比如这一题,当 $k$已知,设 $f[i]$表示有 $i$个点时的答案
若存在一个数列 $p$,满足对于 $\forall f[i](i > |p|)$都有 $f[i] = \sum _ {j = 1} ^ {|p|} p[j] \times f[i – j]$,则称 $p$为 $f$的递推式,$f$也满足齐次线性常系数递推关系
比如等比数列 $\{ 1, 2, 4, 8, 16 … \}$的递推式就是 $\{ 2 \}$,斐波那契数列的递推式就是 $\{1, 1\}$
此题正解是状态压缩然后手推递推式,但是似乎非常麻烦
有没有什么办法轻松获取递推式呢?
答案是肯定的,Berlekamp-Massey 算法就是用来计算递推式的
BM 算法可以根据一个数列计算其递推式(需要满足数列长度大于等于二倍递推式长度),复杂度 $O(n ^ 2)$($n$为给定数列长度)
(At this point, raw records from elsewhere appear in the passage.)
(* ===== verification/Interrupt.v ===== *)
(** * Interrupt chips and handlers (core/kernel/interrupt.c)

    The chip layer is generic: a chip carries a table of operations and an
    array of handlers.  The tables and the handlers belong to the drivers;
    [IrqDrivers] is the interface through which this layer calls them. *)

From stdpp Require Import prelude gmap list.
From Stdlib Require Import ZArith Lia.
From S2P Require Import Prelude Platform State Emulation.
#[local] Open Scope Z_scope.
#[local] Open Scope kernel_scope.

Definition ITRF_TRIGGER_LEVEL : Z := 1.

(** [struct irq_chip_ops]: a member left out of the initialiser is [None].
    [op_map] takes the device-tree cells from [dt_spec] on, in CPU order, and
    yields the error code with [*irq] and [*flags]. *)
Record irq_ops (P : Type) := IrqOps {
  op_map : option (chip_ptr -> list Z -> M (kernel P) (Z * Z * Z));
  op_add : option (chip_ptr -> Z -> Z -> M (kernel P) Z);
  op_remove : option (chip_ptr -> Z -> M (kernel P) Z);
  op_enable : option (chip_ptr -> Z -> M (kernel P) Z);
  op_disable : option (chip_ptr -> Z -> M (kernel P) Z);
  op_secure : option (chip_ptr -> Z -> M (kernel P) Z);
  op_unsecure : option (chip_ptr -> Z -> M (kernel P) Z);
  op_raise : option (chip_ptr -> Z -> M (kernel P) Z);
  op_raise_sgi : option (chip_ptr -> Z -> Z -> M (kernel P) Z);
  op_set_affinity : option (chip_ptr -> Z -> Z -> M (kernel P) Z);
}.
Arguments IrqOps {P}.
Arguments op_map {P} _.
Arguments op_add {P} _.
Arguments op_remove {P} _.
Arguments op_enable {P} _.
Arguments op_disable {P} _.
Arguments op_secure {P} _.
Arguments op_unsecure {P} _.
Arguments op_raise {P} _.
Arguments op_raise_sgi {P} _.
Arguments op_set_affinity {P} _.

(** What the drivers give to this layer. *)
Class IrqDrivers (P : Type) := {
  ops_of : irq_chip_ops -> irq_ops P;
  run_handler : handler_ptr -> M (kernel P) irq_return;
}.

Section interrupt.
Context {P : Type} {plat : Platform P} {cfg : Config} {drv : IrqDrivers P}.
Abbreviation K := (M (kernel P)).

Definition get_irq {A} (f : irq_data -> A) : K A := gets (fun s => f (k_irq s)).
Definition modify_irq (f : irq_data -> irq_data) : K unit :=
  modify (fun s => set_k_irq (f (k_irq s)) s).
Definition get_chip (c : chip_ptr) : K irq_chip :=
  o <- get_irq (fun d => chip_objs d !! c);; deref o.
Definition put_chip (c : chip_ptr) (obj : irq_chip) : K unit :=
  modify_irq (fun d => set_chip_objs (<[c := obj]> (chip_objs d)) d).

(** [irq_construct_chip].  Linking a chip twice would make the list cyclic,
    which is a fault. *)
Definition irq_construct_chip (chip : chip_ptr) (dev : dev_ptr) (ops : irq_chip_ops)
    (num_irqs : Z) (default_handler : bool) : K Z :=
  put_chip chip (IrqChip dev ops num_irqs default_handler []);;;
  ok <- malloc (u32 (num_irqs * 4));;
  if negb ok then ret (- ENOMEM)
  else
    put_chip chip (IrqChip dev ops num_irqs default_handler (replicate (Z.to_nat num_irqs) None));;;
    l <- get_irq chips;;
    if bool_decide (chip ∈ l) then fault
    else modify_irq (set_chips (chip :: l));;; ret 0.

(** [irq_destruct_chip]: removing a chip that is not linked walks off the list. *)
Definition irq_destruct_chip (chip : chip_ptr) : K unit :=
  l <- get_irq chips;;
  if bool_decide (chip ∈ l) then
    modify_irq (set_chips (filter (fun c => c <> chip) l));;;
    c <- get_chip chip;; free (u32 (ic_num_irqs c * 4))
  else fault.

Fixpoint find_chip_in (l : list chip_ptr) (dev : option dev_ptr) : K (option chip_ptr) :=
  match l with
  | [] => ret None
  | c :: l' => obj <- get_chip c;;
      if bool_decide (Some (ic_dev obj) = dev) then ret (Some c) else find_chip_in l' dev
  end.
Definition irq_find_chip (dev : option dev_ptr) : K (option chip_ptr) :=
  l <- get_irq chips;; find_chip_in l dev.

Definition irq_check_valid (chip : chip_ptr) (irq : Z) : K irq_chip :=
  c <- get_chip chip;; if ic_num_irqs c <=? irq then panic else ret c.

(** A call through a member of the operation table: a null member is a fault. *)
Definition call {A} (op : option A) : K A := deref op.

Definition irq_handle (chip : chip_ptr) (irq : Z) : K irq_return :=
  c <- irq_check_valid chip irq;;
  handler <- aget (ic_handlers c) irq;;
  match handler with
  | None =>
      if ic_default_handler c then ret ITRR_HANDLED_DEFAULT
      else f <- call (op_disable (ops_of (ic_ops c)));; f chip irq;;; ret ITRR_NONE
  | Some h =>
      r <- run_handler h;;
      match r with
      | ITRR_NONE => f <- call (op_disable (ops_of (ic_ops c)));; f chip irq;;; ret r
      | _ => ret r
      end
  end.

Definition irq_map (chip : chip_ptr) (dt_spec : list Z) : K (Z * Z * Z) :=
  c <- get_chip chip;; f <- call (op_map (ops_of (ic_ops c)));; f chip dt_spec.

Definition irq_add (desc : irq_desc) (flags : Z) (handler : handler_ptr) : K Z :=
  c <- irq_check_valid (id_chip desc) (id_irq desc);;
  hs <- aset (ic_handlers c) (id_irq desc) (Some handler);;
  put_chip (id_chip desc) (set_ic_handlers hs c);;;
  f <- call (op_add (ops_of (ic_ops c)));; f (id_chip desc) (id_irq desc) flags.

Definition irq_remove (desc : irq_desc) : K Z :=
  c <- irq_check_valid (id_chip desc) (id_irq desc);;
  f <- call (op_remove (ops_of (ic_ops c)));;
  error <- f (id_chip desc) (id_irq desc);;
  when (error =? 0) (
    c <- get_chip (id_chip desc);;
    hs <- aset (ic_handlers c) (id_irq desc) None;;
    put_chip (id_chip desc) (set_ic_handlers hs c));;;
  ret error.

Definition irq_enable (desc : irq_desc) : K Z :=
  c <- irq_check_valid (id_chip desc) (id_irq desc);;
  f <- call (op_enable (ops_of (ic_ops c)));; f (id_chip desc) (id_irq desc).
Definition irq_disable (desc : irq_desc) : K Z :=
  c <- irq_check_valid (id_chip desc) (id_irq desc);;
  f <- call (op_disable (ops_of (ic_ops c)));; f (id_chip desc) (id_irq desc).
Definition irq_secure (desc : irq_desc) : K Z :=
  c <- irq_check_valid (id_chip desc) (id_irq desc);;
  f <- call (op_secure (ops_of (ic_ops c)));; f (id_chip desc) (id_irq desc).
Definition irq_unsecure (desc : irq_desc) : K Z :=
  c <- irq_check_valid (id_chip desc) (id_irq desc);;
  f <- call (op_unsecure (ops_of (ic_ops c)));; f (id_chip desc) (id_irq desc).
Definition irq_raise (desc : irq_desc) : K Z :=
  c <- irq_check_valid (id_chip desc) (id_irq desc);;
  f <- call (op_raise (ops_of (ic_ops c)));; f (id_chip desc) (id_irq desc).

(** The test of the two optional operations is inverted in the source. *)
Definition irq_raise_sgi (desc : irq_desc) (cpu_mask : Z) : K Z :=
  c <- irq_check_valid (id_chip desc) (id_irq desc);;
  if bool_decide (is_Some (op_raise_sgi (ops_of (ic_ops c)))) then ret (- EINVAL)
  else f <- call (op_raise_sgi (ops_of (ic_ops c)));; f (id_chip desc) (id_irq desc) cpu_mask.
Definition irq_set_affinity (desc : irq_desc) (cpu_mask : Z) : K Z :=
  c <- irq_check_valid (id_chip desc) (id_irq desc);;
  if bool_decide (is_Some (op_set_affinity (ops_of (ic_ops c)))) then ret (- EINVAL)
  else f <- call (op_set_affinity (ops_of (ic_ops c)));; f (id_chip desc) (id_irq desc) cpu_mask.
End interrupt.

(** ** Lemmas *)

Section interrupt_lemmas.
Context {P : Type} {plat : Platform P} {cfg : Config} {drv : IrqDrivers P}.
Implicit Types s : kernel P.

(** The descriptor names a constructed chip and an interrupt it has. *)
Definition valid_desc (s : kernel P) (d : irq_desc) (c : irq_chip) : Prop :=
  chip_objs (k_irq s) !! id_chip d = Some c /\ 0 <= id_irq d < ic_num_irqs c.

Lemma irq_check_valid_run s d c :
  valid_desc s d c -> irq_check_valid (id_chip d) (id_irq d) s = Ret c s.
Proof.
  intros [Hc Hi]. unfold irq_check_valid, get_chip, get_irq, bind, gets, deref. rewrite Hc. simpl.
  by rewrite (proj2 (Z.leb_gt _ _)) by lia.
Qed.

Lemma find_chip_in_run s l dev :
  Forall (fun c => is_Some (chip_objs (k_irq s) !! c)) l ->
  find_chip_in l dev s =
    Ret (snd <$> list_find (fun c => (ic_dev <$> chip_objs (k_irq s) !! c) = dev) l) s.
Proof.
  intros H. induction H as [|c l [obj Hc] Hl IH]; [done|].
  cbn [find_chip_in list_find]. unfold get_chip, get_irq. unfold bind at 1 2, gets, deref. rewrite Hc.
  unfold ret at 1. case_bool_decide as Hd.
  - rewrite decide_True by done. done.
  - rewrite decide_False by done. rewrite IH. by destruct (list_find _ l) as [[]|].
Qed.
End interrupt_lemmas.

(** ** Properties *)

(** A chip that was constructed is found again by its device, and
    construction with an exhausted heap answers -ENOMEM without linking the
    chip. *)
Theorem irq_construct_find {P} `{Platform P, Config} (s : kernel P) chip dev ops num_irqs dflt :
  chip ∉ chips (k_irq s) -> 0 <= num_irqs ->
  Forall (fun c => is_Some (chip_objs (k_irq s) !! c)) (chips (k_irq s)) ->
  (forall p, heap_alloc (u32 (num_irqs * 4)) (k_plat s) = Some p -> exists s',
     irq_construct_chip chip dev ops num_irqs dflt s = Ret 0 s' /\
     irq_find_chip (Some dev) s' = Ret (Some chip) s' /\
     chip_objs (k_irq s') !! chip =
       Some (IrqChip dev ops num_irqs dflt (replicate (Z.to_nat num_irqs) None)) /\
     (forall c, c <> chip -> chip_objs (k_irq s') !! c = chip_objs (k_irq s) !! c)) /\
  (heap_alloc (u32 (num_irqs * 4)) (k_plat s) = None -> exists s',
     irq_construct_chip chip dev ops num_irqs dflt s = Ret (- ENOMEM) s' /\
     chips (k_irq s') = chips (k_irq s)).
Proof.
  intros Hnew Hn Hall. unfold irq_construct_chip, put_chip, modify_irq, malloc, get_irq. split.
  - intros p Hp. eexists. split_and!.
    + erewrite bind_run by done. erewrite bind_run by (rewrite u32_u32; cbn; by rewrite Hp). cbn [negb].
      erewrite bind_run by done. erewrite bind_run by done. rewrite bool_decide_eq_false_2 by done. done.
    + unfold irq_find_chip, get_irq. erewrite bind_run by done. cbn [k_irq chips set_k_irq set_chips set_chip_objs].
      rewrite find_chip_in_run.
      * cbn. rewrite decide_True by (by rewrite lookup_insert_eq). done.
      * cbn. constructor; [by rewrite lookup_insert_eq|]. eapply Forall_impl; [exact Hall|].
        intros c [x Hx]. rewrite !insert_insert_eq, lookup_insert_is_Some. rewrite Hx.
        destruct (decide (chip = c)); [by left|right; split; [done|by eexists]].
    + cbn. by rewrite lookup_insert_eq.
    + intros c Hc. cbn. by rewrite !lookup_insert_ne by done.
  - intros Hp. eexists. split; [erewrite bind_run by done;
      erewrite bind_run by (rewrite u32_u32; cbn; by rewrite Hp); reflexivity|done].
Qed.

(** [irq_raise_sgi] never raises an interrupt: on a valid descriptor it
    answers -EINVAL for exactly the chips that implement the operation and
    calls a null pointer for the others. *)
Theorem irq_raise_sgi_inverted {P} `{Platform P, Config, IrqDrivers P} (s : kernel P) d c cpu_mask :
  valid_desc s d c ->
  irq_raise_sgi d cpu_mask s =
    if bool_decide (is_Some (op_raise_sgi (ops_of (ic_ops c)))) then Ret (- EINVAL) s else Fault.
Proof.
  intros Hd. unfold irq_raise_sgi. erewrite bind_run by (by apply irq_check_valid_run).
  case_bool_decide as Ho; [done|].
  assert (op_raise_sgi (ops_of (ic_ops c)) = None) as -> by (by apply eq_None_not_Some). done.
Qed.

(** One chip of 32 interrupts owned by device 0. *)
Definition irq_demo : kernel bigram :=
  set_k_irq (IrqData [CHIP_GIC] {[CHIP_GIC := IrqChip 0 GIC_OPS 32 false (replicate 32 None)]})
    (kernel_init (mk_bigram ∅)).
#[local] Instance irq_demo_cfg : Config := { cfg_ndebug := false }.
#[local] Instance irq_demo_drivers : IrqDrivers bigram := {
  ops_of _ := IrqOps None None None None None None None None (Some (fun _ _ _ => ret 0)) None;
  run_handler _ := ret ITRR_HANDLED;
}.

Lemma irq_construct_find_witness : exists s',
  irq_construct_chip (CHIP_GPIO 3) 7 GPIO_OPS 32 true irq_demo = Ret 0 s' /\
  irq_find_chip (Some 7%nat) s' = Ret (Some (CHIP_GPIO 3)) s'.
Proof.
  destruct (irq_construct_find irq_demo (CHIP_GPIO 3) 7 GPIO_OPS 32 true) as [H _].
  - cbn. rewrite list_elem_of_singleton. discriminate.
  - lia.
  - cbn. repeat constructor. by eexists.
  - destruct (H (mk_bigram ∅) eq_refl) as (s' & Hr & Hf & _). by exists s'.
Defined.

Lemma irq_raise_sgi_witness :
  irq_raise_sgi (IrqDesc CHIP_GIC 8) 1 irq_demo = Ret (-22) irq_demo.
Proof.
  rewrite (irq_raise_sgi_inverted irq_demo (IrqDesc CHIP_GIC 8)
    (IrqChip 0 GIC_OPS 32 false (replicate 32 None)) 1).
  - by rewrite bool_decide_eq_true_2.
  - split; [reflexivity|cbn; lia].
Defined.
(比如给定 $\{ 1, 1, 2, 3 \}$BM 算法就能算出 $\{ 1, 1 \}$,当然为了保险起见最好能算多少项就算多少项)
关于 BM 的理解我认为 Boshi 大佬写的挺好的:https://www.mina.moe/archives/7500
也许以后有空我会发一篇讲 BM 算法的文章吧(咕咕咕警告.jpg)
另外也可以参考 fjzzq 大佬的博客 https://www.cnblogs.com/zzqsblog/p/6877339.html(注意他的文章中被删除线划去的部分是错误的,即最近的不一定最优)
我个人认为自己的 BM 写的还是挺好的 QwQ,这是我第四个版本的 BM 算法代码了:
#include <bits/stdc++.h>
#define NS (3005)
#define MOD (1000000007)
#define Inv(a) (qpow((a), MOD - 2))
#define pls(a, b) ((a) + (b) < MOD ? (a) + (b) : (a) + (b) - MOD)
#define mns(a, b) ((a) - (b) < 0 ? (a) - (b) + MOD : (a) - (b))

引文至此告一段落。